Parallelamente, a far discutere è un altro caso, che ha acceso un vero e proprio dibattito nella comunità locale. Un pensionato è stato denunciato dai carabinieri forestali e dalla stazione di Viù per furto aggravato e gestione illecita di rifiuti.

L’uomo è stato fermato mentre si allontanava dall’area ecologica comunale a bordo di un autocarro, con a bordo materiale metallico appena prelevato: radiatori in ghisa e reti metalliche. Gli accertamenti successivi hanno portato a una perquisizione presso la sua abitazione, dove è stato scoperto un deposito abusivo di rottami ferrosi nel cortile.

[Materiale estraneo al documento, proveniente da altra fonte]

(* ===== verification/Platform.v ===== *)
(** * The platform: what the library code under the sources provides

    LevelDB ([leveldb::DB]) and the random generator behind
    [std::uniform_int_distribution] are not part of the repository: the model
    takes them as the class [Platform].  What the sources rely on is the class
    [PlatformSpec], whose fields are LevelDB's documented behaviour.
    [mem_platform] is a concrete platform on which the model computes, with a
    database whose writes fail on demand. *)

From S2P Require Import Prelude Codec.

(** The part of [leveldb::Status] that the sources distinguish on a read. *)
Inductive GetStatus := GetOk | GetNotFound | GetError.

Class Platform := {
  (** An open database handle: contents and whatever decides on failures. *)
  DB : Type;
  (** [Get(ReadOptions(), key, &value)]: the status, and the string that [value] holds
      after the call, given what it held before.  The sources read only while they
      open a store.  Reading does not change [DB]: a read that fails does so until the
      next write, whereas LevelDB may fail for a moment, between two reads of the size
      that [init_logs] makes. *)
  db_get : DB → string → list byte → GetStatus * list byte;
  (** [Put(WriteOptions(), key, value)]: [status.ok()] and the database. *)
  db_put : DB → string → list byte → bool * DB;
  (** The state of [random_generator_]. *)
  RNG : Type;
  (** [uniform_int_distribution(min, max)(generator)]. *)
  uniform_int : RNG → N → N → N * RNG;
}.

Class PlatformSpec `{Platform} := {
  (** The entries of the database. *)
  db_contents : DB → gmap string (list byte);
  db_get_ok db k old v :
    db_get db k old = (GetOk, v) → db_contents db !! k = Some v;
  (** "If there is no entry for key leave *value unchanged". *)
  db_get_notfound db k old v :
    db_get db k old = (GetNotFound, v) → db_contents db !! k = None ∧ v = old;
  (** "Set the database entry for key to value. Returns OK on success". *)
  db_put_ok db k v db' :
    db_put db k v = (true, db') → db_contents db' = <[k := v]> (db_contents db);
  (** A write, failed or not, concerns the entry of its key only. *)
  db_put_other db k v b db' j :
    db_put db k v = (b, db') → j ≠ k → db_contents db' !! j = db_contents db !! j;
  (** A draw lies in the closed interval of the distribution. *)
  uniform_int_range g lo hi : (lo ≤ hi)%N →
    (lo ≤ (uniform_int g lo hi).1 ≤ hi)%N;
}.

(** No read of [db] fails: every entry can be read back. *)
Definition db_readable `{PlatformSpec} (db : DB) : Prop :=
  ∀ k old, (db_get db k old).1 ≠ GetError.

Lemma db_readable_get `{PlatformSpec} db k old : db_readable db →
  db_get db k old =
    match db_contents db !! k with
    | Some v => (GetOk, v)
    | None => (GetNotFound, old)
    end.
Proof.
  intros Hr. specialize (Hr k old).
  destruct (db_get db k old) as [[] v] eqn:E; simpl in Hr.
  - apply db_get_ok in E. by rewrite E.
  - apply db_get_notfound in E as [-> ->]. done.
  - done.
Qed.

(** *** Crashes

    The process may end between any two writes.  [snapshots] are what the database
    held after each write so far, in order: what the next start may find.  No
    operation reads them.  [Journal.journaled] adds them to any platform. *)

Class CrashHistory `{PlatformSpec} := {
  snapshots : DB → list DB;
  (** A write, failed or not, adds what the database holds after it. *)
  snapshots_put d k v b d' : db_put d k v = (b, d') →
    ∃ e, snapshots d' = snapshots d ++ [e] ∧ db_contents e = db_contents d';
}.

(** What a crash may leave, once [d] has become [d']. *)
Definition crash_points `{CrashHistory} (d d' : DB) : list DB :=
  drop (length (snapshots d)) (snapshots d').

(** ** A platform in memory *)

(** [faults] says for the next writes whether they fail; a write beyond it
    succeeds.  [held] is what the database held after each write. *)
Record MemDB := mkMemDB {
  mem : gmap string (list byte);
  faults : list bool;
  held : list (gmap string (list byte));
}.

Definition mem_get (db : MemDB) (k : string) (old : list byte) : GetStatus * list byte :=
  match mem db !! k with
  | Some v => (GetOk, v)
  | None => (GetNotFound, old)
  end.

Definition mem_put (db : MemDB) (k : string) (v : list byte) : bool * MemDB :=
  match faults db with
  | true :: fs => (false, mkMemDB (mem db) fs (held db ++ [mem db]))
  | _ =>
      let m := <[k := v]> (mem db) in
      (true, mkMemDB m (tail (faults db)) (held db ++ [m]))
  end.

(** A generator that cycles through the interval. *)
Definition mem_uniform (g lo hi : N) : N * N :=
  ((lo + g mod (hi - lo + 1))%N, (g + 7)%N).

#[export] Instance mem_platform : Platform := {|
  DB := MemDB;
  db_get := mem_get;
  db_put := mem_put;
  RNG := N;
  uniform_int := mem_uniform;
|}.

#[export] Instance mem_platform_spec : PlatformSpec.
Proof.
  refine {| db_contents := mem : DB → _ |}; simpl.
  - intros db k old v. unfold mem_get. destruct (mem db !! k); naive_solver.
  - intros db k old v. unfold mem_get. destruct (mem db !! k); naive_solver.
  - intros db k v db'. unfold mem_put. destruct (faults db) as [|[] ?]; naive_solver.
  - intros db k v b db' j. unfold mem_put. intros Hp Hj.
    destruct (faults db) as [|[] ?]; simplify_eq/=; by rewrite ?lookup_insert_ne.
  - intros g lo hi Hle. unfold mem_uniform; simpl.
    pose proof (N.mod_lt g (hi - lo + 1) ltac:(lia)). unfold RNG in *; simpl in *. revert H. generalize (g `mod` (hi - lo + 1))%N. lia.
Defined.

#[export] Instance mem_platform_history : CrashHistory.
Proof.
  refine {| snapshots db := (λ m, mkMemDB m [] []) <$> held db : list DB |}.
  intros db k v b db'. simpl. unfold mem_put. intros Hp. exists (mkMemDB (mem db') [] []).
  destruct (faults db) as [|[] ?]; simplify_eq/=; by rewrite fmap_app.
Defined.

Lemma mem_platform_readable (db : DB (Platform := mem_platform)) : db_readable db.
Proof. intros k old. simpl. unfold mem_get. by destruct (mem db !! k). Qed.

(** A database created by [create_if_missing], whose writes all succeed. *)
Definition empty_db : @DB mem_platform := mkMemDB ∅ [] [].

Per il pensionato sono scattati il sequestro del veicolo e del materiale, oltre al ritiro della patente, come previsto dalla normativa ambientale. La vicenda, una volta resa pubblica, ha però generato reazioni contrastanti.

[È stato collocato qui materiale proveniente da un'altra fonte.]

(* ===== verification/LogEntry.v ===== *)
(** * Commands, commit responses and log entries

    The value classes of [include/akit/failover/foros/command.hpp],
    [src/command.cpp] and [src/raft/log_entry.hpp].  A [SharedPtr] that may be
    null is an [option]; the objects are immutable, so sharing is not
    observable. *)

From S2P Require Import Prelude Codec.

Record Command := mkCommand { data_ : list byte }.

(** [Command(const char *data, uint64_t size)]: the first [size] bytes. *)
Definition Command_of_buffer (data : list byte) (size : N) : Command :=
  mkCommand (take (N.to_nat size) data).

Definition data (c : Command) : list byte := data_ c.

Record CommandCommitResponse := mkCommandCommitResponse {
  response_id_ : N;
  response_command_ : option Command;
  response_result_ : bool;
}.

Record LogEntry := mkLogEntry {
  id_ : N;
  term_ : N;
  command_ : option Command;
}.

#[export] Instance Command_eq_dec : EqDecision Command.
Proof. solve_decision. Defined.

#[export] Instance LogEntry_eq_dec : EqDecision LogEntry.
Proof. solve_decision. Defined.

#[export] Instance CommandCommitResponse_eq_dec : EqDecision CommandCommitResponse.
Proof. solve_decision. Defined.

Lemma Command_of_buffer_all (d : list byte) :
  Command_of_buffer d (N.of_nat (length d)) = mkCommand d.
Proof. unfold Command_of_buffer. by rewrite Nat2N.id, firstn_all. Qed.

In una comunità di piccole dimensioni come quella della Val di Viù, l’identità della persona coinvolta è diventata rapidamente riconoscibile, alimentando commenti e prese di posizione. Sui social si è sviluppato un confronto acceso tra chi difende l’operato delle forze dell’ordine e chi, invece, ha mostrato solidarietà nei confronti dell’uomo denunciato.

Un dibattito che va oltre il singolo episodio e che riflette una percezione più ampia, legata alla sicurezza e alla gestione dei reati sul territorio.

Da un lato, infatti, si registrano interventi puntuali su situazioni come quella dell’area ecologica; dall’altro, cresce la preoccupazione per i furti nelle abitazioni, che continuano a verificarsi con una certa frequenza.

Il caso di Fubine non è isolato. Negli ultimi mesi si sono susseguiti episodi simili, spesso con caratteristiche analoghe: ingressi mirati, sottrazione di oggetti specifici e tempi di azione ridotti.

Un fenomeno che alimenta un senso di vulnerabilità tra i residenti, soprattutto nelle zone meno abitate o nelle case non occupate stabilmente.

Le forze dell’ordine proseguono le attività di controllo e monitoraggio, ma il tema resta centrale anche a livello sociale. La sicurezza percepita, infatti, non dipende solo dai numeri, ma anche dalla frequenza e dalla visibilità degli episodi.

In questo contesto, la Val di Viù si trova a fare i conti con una doppia dimensione: quella dei reati concreti, come i furti nelle abitazioni, e quella della discussione pubblica, amplificata dai social network.

Due piani diversi, ma strettamente collegati, che contribuiscono a definire il clima attuale.

Tra indagini in corso e polemiche, resta una certezza: nelle Valli di Lanzo l’attenzione sul tema della sicurezza è tornata alta. E ogni nuovo episodio rischia di alimentare ulteriormente un dibattito già acceso.